Where the whiskey is old, and the women are young,
And songs about flying and dying are sung.
Where you’d see all the fellows who’d flown west before,
And they’d call out your name, as you came through the door.
Who would buy you a drink if your thirst should be bad,
And relate to others “He was quite a good lad.”
And then through the mist, you’d spot an old guy,
You had not seen in years though he taught you to fly.
He’d nod his head and grin ear to ear,
And say “Welcome, my son, I’m pleased that you’re here,
For this is the place where true flyers come,
When their journey is over and the war has been won.
They’ve come here at last to be safe and away from the noise,
Where all hours are happy and these good old boys,
Can relax with a cool one, and well deserved rest,
This is heaven my son…You’ve passed your last test!”

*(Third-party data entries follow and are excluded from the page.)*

Lemma unexpected_searched plan s w s' w' :
  inspectUnexpectedGenerated plan s w = (Ok s', w') → sane (w_tree w) → unprotected s' → valid_more plan →
  deep (w_tree w) (comps (t_OutputDir (p_target plan))) (harmless s') ∧
  (t_BridgeDir (p_target plan) ≠ "" →
    flat (w_tree w) (comps (t_BridgeDir (p_target plan))) (harmless s')).
Proof.
  intros Hi Hs Hu Hvm. unfold inspectUnexpectedGenerated in Hi.
  apply io_bind_ok in Hi as (s1 & w1 & H1 & Hi). apply io_bind_ok in Hi as (s2 & w2 & H2 & H3).
  assert (reads (inspectUnexpectedGeneratedOutput s (t_OutputDir (p_target plan)))) as R1.
  { pose proof reads_entry. unfold inspectUnexpectedGeneratedOutput. eauto 20 with reads. }
  specialize (R1 w). rewrite H1 in R1. injection R1 as T1 _.
  assert (later s s1) as L1.
  { unfold inspectUnexpectedGeneratedOutput in H1. apply attempt_bind in H1 as (r & w0 & _ & Hr).
    destruct r as [[]|e]; try discriminate Hr; [|destruct (is_not_exist e); inv_io; reflexivity].
    unfold walk_dir in Hr. apply io_bind_ok in Hr as (e & w3 & _ & Hr).
    eapply (walk_moves later), Hr. intros. by eapply entry_later. }
  assert (later s1 s2) as L2.
  { destruct (negb _); inv_io; [|reflexivity]. eapply (directory_moves later); [|exact H2]. apply entry_later. }
  assert (later s2 s') as L3.
  { eapply (fold_moves later); [|done]. intros s3 d w3 s4 w4 Hd. apply wrap_io_ok in Hd.
    eapply (directory_moves later); [|exact Hd]. apply entry_later. }
  assert (unprotected s2) as Hu2 by (eapply unprotected_later; [apply L3|done]).
  assert (unprotected s1) as Hu1 by (eapply unprotected_later; [apply L2|done]).
  assert (later s1 s') as L13 by by etrans. assert (later s s') as L03 by by etrans.
  split.
  - destruct (vm_output _ Hvm) as (ds & Hds & Hdg). rewrite Hds, comps_dir_path in * by done.
    apply output_searched in H1 as [Ho Hh]; [|done..]. split; [done|]. intros ks e He.
    eapply harmless_iff; [apply L03|]. by apply Hh.
  - intros Hb. destruct (vm_bridge _ Hvm) as [?|(bs & Hbs & Hbg)]; [done|].
    rewrite bool_decide_eq_false_2 in H2 by done. cbn [negb] in H2. apply wrap_io_ok in H2.
    rewrite Hbs, comps_dir_path in * by done.
    apply directory_searched in H2 as [Ho Hh]; [|by rewrite T1|done..]. rewrite T1 in *.
    split; [done|]. intros n e He. eapply harmless_iff; [apply L13|]. by apply Hh.
Qed.
Definition management_at (symbolID : string) (arguments : list Argument) : Occurrence :=
  {| oc_Annotation := mkAnnotation ManagementAnnotation arguments (mkPosition "main.go" 10 2 1) "";
     oc_bound := true; oc_Target := TargetFunction; oc_Name := "main"; oc_SymbolID := symbolID;
     oc_PackagePath := "example/app"; oc_PhysicalFile := "main.go"; oc_PhysicalOffset := 10;
     oc_DisplayPosition := mkPosition "main.go" 10 2 1; oc_Contributions := [] |}.
Definition logging_at (symbolID : string) : Occurrence :=
  {| oc_Annotation := mkAnnotation LoggingAnnotation [] (mkPosition "main.go" 40 3 1) "";
     oc_bound := true; oc_Target := TargetFunction; oc_Name := "main"; oc_SymbolID := symbolID;
     oc_PackagePath := "example/app"; oc_PhysicalFile := "main.go"; oc_PhysicalOffset := 40;
     oc_DisplayPosition := mkPosition "main.go" 40 3 1; oc_Contributions := [] |}.
Definition expose (endpoints : list string) : Argument := mkArgument "expose" (VList (VString <$> endpoints)).
Definition main_application : list Application := [mkApplication "app.main" "main"].

Lemma builtins_catalogue : catalogue Builtins.
Proof. apply indexDefinitions_exact. vm_compute. reflexivity. Qed.

Lemma Compile_exact_witness :
  (∀ s, loggers_safe (catalogue_features Builtins s
     [management_at "app.main" [expose ["loggers"; "health"]]; logging_at "app.main"])) ∧
  (bd_Kind <$> br_diagnostics (Compile
     [management_at "app.main" [expose ["loggers"; "health"; "health"]]; logging_at "app.other"]
     main_application Builtins)) = ["duplicate-item"; "missing-application"].
Proof.
  split; [|vm_compute; reflexivity].
  destruct (Compile_exact main_application Builtins
    [management_at "app.main" [expose ["loggers"; "health"]]; logging_at "app.main"] builtins_catalogue) as [[Hex _] _].
  apply Hex. vm_compute. reflexivity.
Defined.

Lemma Compile_conforms_witness :
  (ft_Capability <$> MetadataOf (Compile
    [logging_at "app.main"; management_at "app.main" [expose ["loggers"; "health"]]; logging_at "app.main"]
    main_application Builtins) "app.main") = [CapabilityManagement; CapabilityLogging] ∧
  StronglySorted (λ f g, str_ltb (ft_Capability f) (ft_Capability g) = true) (MetadataOf (Compile
    [logging_at "app.main"; management_at "app.main" [expose ["loggers"; "health"]]; logging_at "app.main"]
    main_application Builtins) "app.main").
Proof.
  split; [vm_compute; reflexivity|]. apply (Compile_conforms main_application Builtins _ "app.main" builtins_catalogue).
Defined.

Lemma loggers_protected_witness :
  Enabled (MetadataOf (Compile
    [management_at "app.main" [expose ["loggers"; "health"]]; logging_at "app.main"]
    main_application Builtins) "app.main") CapabilityLogging = true ∧
  Access (mkManagement ["health"; "loggers"] "") = "loopback".
Proof. apply loggers_protected; [vm_compute; reflexivity..|]. right. left. Defined.

Lemma Compile_definition_order_witness :
  Compile [logging_at "app.main"] main_application (reverse Builtins) =
  Compile [logging_at "app.main"] main_application Builtins.
Proof.
  apply Compile_definition_order; [exact builtins_catalogue|]. symmetry. apply reverse_Permutation.
Defined.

A proud MH warrior gone far too soon, Lieutenant-Colonel Chris Spearin will be sorely missed by all who knew him and Sunday’s toast, ‘To absent friends’ cuts deeper with him in the Delta. Secure Flying Stations.

7 Comments

  • Scott Casey

    Beautifully written, both your words of acknowledgement to a dear friend, and of the adapted anonymous poem.
    I felt as though I knew L/col Spearin through this and through your personal journey leading up. I sat quietly in a section of an airport lounge and tipped a beer to his legacy.

    “Quærimus et petimus”

    • Rob

      took most of the stuff from the program.
      was going to upload the program and use less words in the post – but it didn’t upload into a good usable format

  • majaidcom

    It’s tough to say good bye to such brave people who are taken way too early. The best we can do is send them off in true Air Force style and always remember them. That’s what makes us brothers-in-arms. RIP

  • Annalee

    Great tribute Rob. Chris will surely be missed. Such a kind and gentle, yet funny guy. I’m so glad to hear that he and his family were able to take a ride in the Cyclone together.